Date published: 3/5/2003

WASHINGTON--Monopolist Microsoft and oligopolist General Electric--the co-owners of MSNBC--took their highest rated show off the air and sent Phil Donahue away on Feb. 25. After choosing Donahue to host his own 8 p.m. daily show only six months ago, the corporate managers micromanaged, mismanaged, and refused to let Phil Donahue be Phil Donahue.

About the only freedom Donahue had was the freedom to say what he thinks. Beyond that, he was often told what kinds of subjects to showcase and what kind of guests to have. And he was often chided for being too tough on some guests--shades of Fox's Bill O'Reilly, his competition for that hour, and the spitting, screeching, viper-like Sean Hannity.
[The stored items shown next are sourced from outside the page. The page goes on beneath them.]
Lemma GetLogs_evaluates fuel crit : evaluates (GetLogs fuel crit) (answer fuel crit).
Proof.
  destruct (rct_clause_logs crit) as (c & Ec & _).
  eapply evaluates_ext; [|apply bind_evaluates; [apply transact_early_fuel_evaluates; instantiate (1 := selected_blocks fuel crit)|
    intros bs; refine (wanted_logs_evaluates _ bs)]].
  - intros d. unfold answer, selected_blocks. destruct (selected_rows fuel crit d) as [[rows|]|e|w]; simpl; [|done..].
    by destruct (fetched_blocks rows d).
  - unfold selected_blocks, selected_rows. destruct (fq_BlockHash crit) as [hash|] eqn:Eh.
    + eapply evaluates_ext; [|apply bind_evaluates; [refine (shadow_evaluates _ _ (query_evaluates _))|
        intros rows; refine (some_blocks_evaluates _ _ (shadow_evaluates _ _ (FetchRcts_evaluates rows)))]].
      intros d. rewrite Ec. simpl. done.
    + eapply evaluates_ext; [|apply bind_evaluates; [refine (bound_evaluates _ _ _ lowest_evaluates)|intros start];
        apply bind_evaluates; [refine (bound_evaluates _ _ _ highest_evaluates)|intros stop];
        apply bind_evaluates; [refine (db_range_evaluates _ _ (λ i d, select_receipts (at_height i) c d) _ _ _)|
          intros rows; refine (loop_blocks_evaluates rows)]].
      * intros d. unfold from_height, to_height. rewrite Ec. simpl. unfold rbind.
        destruct (fq_FromBlock crit), (fq_ToBlock crit); simpl.
        all: try destruct (lowest d); try destruct (highest d); simpl; try done.
        all: by destruct (heights _ _ _).
      * intros i. apply shadow_evaluates. eapply evaluates_ext; [|apply query_evaluates]. intros d. by rewrite Ec.
Qed.

Lemma elem_of_concat {A} (x : A) ls : x ∈ concat ls ↔ ∃ l, x ∈ l ∧ l ∈ ls.
Proof.
  rewrite list_elem_of_In, in_concat. setoid_rewrite list_elem_of_In. naive_solver.
Qed.

(** A header is asked for by its hash, or by a height of the range; but a height
    that is not positive asks for every header. *)
Definition asked (crit : FilterQuery) (d : EthDB) (h : HeaderModel) : Prop :=
  match fq_BlockHash crit with
  | Some hash => h_BlockHash h = Hash_String hash
  | None => ∃ start stop i, from_height crit d = Ok start ∧ to_height crit d = Ok stop ∧
      start ≤ i ≤ stop ∧ (0 < i → h_BlockNumber h = i)
  end.

(** The rows of the receipts that are asked for and pass the filter. *)
Definition wanted_row (crit : FilterQuery) (d : EthDB) (r : ReceiptModel) : Prop :=
  row_wanted crit r ∧ ∃ h t, linked d h t r ∧ asked crit d h.

Lemma at_height_true i h : at_height i h = true ↔ (0 < i → h_BlockNumber h = i).
Proof.
  unfold at_height. rewrite andb_true_r. destruct (Z.ltb_spec 0 i); [|by split; [intros _ ?; lia|]].
  rewrite Z.eqb_eq. naive_solver.
Qed.

Lemma end_fails l (f : Z → Z) : is_ok (first_or_none (take 1 (order_by f l))) = false → l = [].
Proof.
  intros E. apply Permutation_nil_r. rewrite <- (order_by_perm f l). by destruct (order_by f l).
Qed.

(** The loop over the range is not done after [fuel] rounds -- or never. *)
Definition unfinished (fuel : nat) (crit : FilterQuery) (d : EthDB) : Prop :=
  fq_BlockHash crit = None ∧ ∃ start stop, from_height crit d = Ok start ∧ to_height crit d = Ok stop ∧
    start ≤ stop ∧ (Z.of_nat fuel ≤ stop - start ∨ stop = 2 ^ 63 - 1).

Lemma end_is_i64 d (f : Z → Z) n : Forall is_i64 (block_numbers d) →
  first_or_none (take 1 (order_by f (block_numbers d))) = Ok n → is_i64 n.
Proof.
  intros Hd E. rewrite <- (order_by_perm f (block_numbers d)) in Hd.
  destruct (order_by f (block_numbers d)); [done|]. injection E as ->. by inversion Hd.
Qed.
In the past few months, the corporate "suits" even told Donahue that he had to have more conservative or right-wing guests than liberals on the same hour show. Still, Donahue persevered. His ratings were slowly increasing, despite the regular lacerations that the top brass inflicted on a show that was supposed to be the liberal counterpart of the right-wing, bellicose Fox fare stitched together by Rupert Murdoch's media empire.

MSNBC, which was receiving ratings of about 440,000 viewers for Donahue, was aiming for 1,000,000 people. Were they interested in one million predominately liberal viewers attracted to the legendary talk-show host who, starting in the '60s, broke apart on morning television the biases or taboos against women, minorities, gays and lesbians, downtrodden workers, and consumer and environmental rights? Doubtful.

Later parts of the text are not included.